LINCOLN, Neb. (DTN) -- Both sides in an ethanol markets lawsuit have agreed to hire an expert to judge the credibility of an expert witness who developed an economic model plaintiffs purport to show Archer Daniels Midland allegedly manipulated ethanol markets at the Argo Terminal in Illinois.

Leading up to a trial in the U.S. District Court for the District of Central Illinois, ADM had asked the court to exclude a report and testimony of economist Shawn Ledgerwood, a former economist at the Office of Enforcement of the Federal Energy Regulatory Commission.

Ledgerwood developed a so-called regression analysis model on behalf of the plaintiffs AOT Holding AG and Maize Capital Group LLC.

This week, both sides in the case said in court filings they've agreed to propose to the court the appointment of Jeffrey M. Wooldridge, the university distinguished professor of economics at Michigan State University. Professor Wooldridge specializes in econometrics and is the author of two leading textbooks on the subject.

If approved by the court, Woodridge would be brought in as a neutral expert to determine whether the Ledgerwood model is accurate.

At the beginning of October, the court denied ADM's motion to exclude Ledgerwood's testimony and report. Ledgerwood used several inputs to the model to show ADM allegedly manipulated the market.

That includes the futures price of corn; wages paid to manufacturing workers; electricity and natural gas prices; prices of byproducts of ethanol production; railroad transportation costs; storms or other severe weather in Illinois; the gasoline price in New York Harbor; the price of renewable identification numbers, or RINs; the amount of ethanol and gasoline stocks in the U.S.; and U.S. imports and exports of ethanol and Chinese tariffs on those.

ADM has argued Ledgerwood and his report are not admissible because the model almost always finds ethanol-price suppression on ADM's part and that he used the wrong model and data for pricing, among other issues.

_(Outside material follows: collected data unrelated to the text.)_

(** * Classroom AI analysis server: classification and broadcast core

    A shallow embedding of [classroom-ai-system/ai_server]:
    - [main.py]: [MemoryStore], [ConnectionManager], the inline
      [AttentionAnalyzer] / [FatigueAnalyzer] / [BehaviorAnalyzer],
      [calculate_engagement] and the [/analyze] request cycle;
    - [models/fatigue_net.py], [models/attemtion_net.py] and
      [analysis/benavior_engine.py]: the stand-alone analyzers.

    Conventions.
    - Python [float]s are modelled by the rational number they denote
      ([Q]); arithmetic is exact.  Comparisons against the literals
      0.2, 0.3, 0.15, 0.7 agree with the rational comparison for the
      values that reach them (ratios [k/n] with [n <= 30], and doubles
      compared with the double nearest to 0.2).
    - [dict] / [defaultdict] are [gmap]s keyed by [string];
      [deque(maxlen=n)] is a list, oldest element first.
    - A Python exception is the [None] of an [option] result.
    - [datetime.now()] is an explicit clock reading passed by the caller. *)

From Stdlib Require Import ZArith QArith Qminmax Qabs Lia Lqa Ascii.
From stdpp Require Import base strings list gmap.

Local Open Scope nat_scope.

(** ** Python containers *)

Module Py.

Section Containers.
Context {A : Type}.

(** [collections.deque(maxlen=n).append(x)]: the item is appended on the
    right and, when the deque then exceeds [maxlen], one item is
    discarded from the left. *)
Definition deque_append (maxlen : nat) (d : list A) (x : A) : list A :=
    let d' := d ++ [x] in
    if maxlen <? length d' then tail d' else d'.

(** [l[start:]] for a Python [int] [start]: a negative start counts from
    the end, and the bound is clamped into [0 .. len(l)]. *)
Definition slice_from (start : Z) (l : list A) : list A :=
    let n := Z.of_nat (length l) in
    let s := if (start <? 0)%Z then Z.max (start + n) 0 else Z.min start n in
    drop (Z.to_nat s) l.

(** [list.remove(x)]: removes the first occurrence, raises [ValueError]
    when there is none. *)
Fixpoint list_remove `{EqDecision A} (x : A) (l : list A) : option (list A) :=
    match l with
    | [] => None
    | y :: l' =>
        if decide (x = y) then Some l'
        else match list_remove x l' with
             | Some r => Some (y :: r)
             | None => None
             end
    end.

(** [x in l] *)
Definition contains `{EqDecision A} (x : A) (l : list A) : bool :=
    bool_decide (x ∈ l).
(* ===== verification/_CoqProject ===== *)
-Q . S2P
Prelude.v
KTime.v
ListHead.v
Bitops.v
StrConv.v
Injector.v
SchedTypes.v
Clock.v
RunQueue.v
RunQueueInv.v
RunQueueOps.v
Machine.v
Wakeup.v
Tick.v
TickInv.v
CpuTimes.v
Schedule.v
ScheduleInv.v
Termination.v
LazyMm.v
Load.v
Policy.v
Preempt.v
Affinity.v
Domains.v
Boot.v
WaitQueue.v
Hrm.v
HrmInv.v
HrmWindow.v
HrmProc.v
LibHrm.v
Monitor.v
(** [while (--n >= 0) *buf++ = c]: the bytes written and the final [n]. *)
Definition pad (n c : Z) : list Z * Z :=
  (replicate (Z.to_nat n) c, if 0 <=? n then -1 else n - 1).

Definition number (num : Z) (spec : printf_spec) : list Z :=
  let need_pfx := flag (flags spec) SPECIAL && negb (base spec =? 10) in
  let locase := Z.land (flags spec) SMALL in
  let fl := if flag (flags spec) LEFT then Z.ldiff (flags spec) ZEROPAD else flags spec in
  let '(sign, num, fw) :=
    if flag fl SIGN then
      if s64 num <? 0 then ([45], u64 (- s64 num), field_width spec - 1)
      else if flag fl PLUS then ([43], num, field_width spec - 1)
      else if flag fl SPACE then ([32], num, field_width spec - 1)
      else ([], num, field_width spec)
    else ([], num, field_width spec) in
  let fw := if need_pfx then (if base spec =? 16 then fw - 1 - 1 else fw - 1) else fw in
  let tmp :=
    if num =? 0 then [48]
    else if negb (base spec =? 10) then
      put_pow2 64 num (base spec - 1) (if base spec =? 16 then 4 else 3) locase
    else put_dec num in
  let i := Z.of_nat (length tmp) in
  let prec := if precision spec <? i then i else precision spec in
  let fw := fw - prec in
  let '(lead, fw) := if negb (flag fl (ZEROPAD + LEFT)) then pad fw 32 else ([], fw) in
  let pfx := if need_pfx then 48 :: (if base spec =? 16 then [Z.lor 88 locase] else []) else [] in
  let '(fill, fw) :=
    if negb (flag fl LEFT) then pad fw (if flag fl ZEROPAD then 48 else 32) else ([], fw) in
  let '(trail, _) := pad fw 32 in
  lead ++ sign ++ pfx ++ fill ++ replicate (Z.to_nat (prec - i)) 48 ++ rev tmp ++ trail.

AOT is one of several plaintiffs that have sued ADM, alleging the company manipulated ethanol prices, violating the Commodity Exchange Act. Specifically, AOT has alleged ADM suppressed the daily benchmark price of ethanol to benefit its short positions.

AOT has alleged ADM's actions benefited the company by increasing the value of ADM's "short" or "hedged" ethanol positions.

AOT filed a class-action lawsuit in May 2020, alleging ADM manipulated the market at the Argo terminal by flooding the fuel terminal with lower-priced ethanol starting in November 2017 through March 2019.

The Argo terminal is the daily location for ethanol trading. The court said the specific trading in question occurred during the 30-minute "market-on-close," or MOC, window.

The trading window is considered crucial because the trading is used to set the daily Chicago benchmark price to determine the value of Chicago ethanol derivatives.

Similar lawsuits were filed by Wisconsin ethanol producers United Wisconsin Grain Producers, Didion Ethanol, Ace Ethanol, Fox River Valley Ethanol, Badger State Ethanol and Iowa producer Pine Lake Corn. In addition, a lawsuit filed by Green Plains Inc. in Nebraska was transferred to the Illinois court.

Read more on DTN:

"Expert: ADM Manipulated Ethanol Market,"…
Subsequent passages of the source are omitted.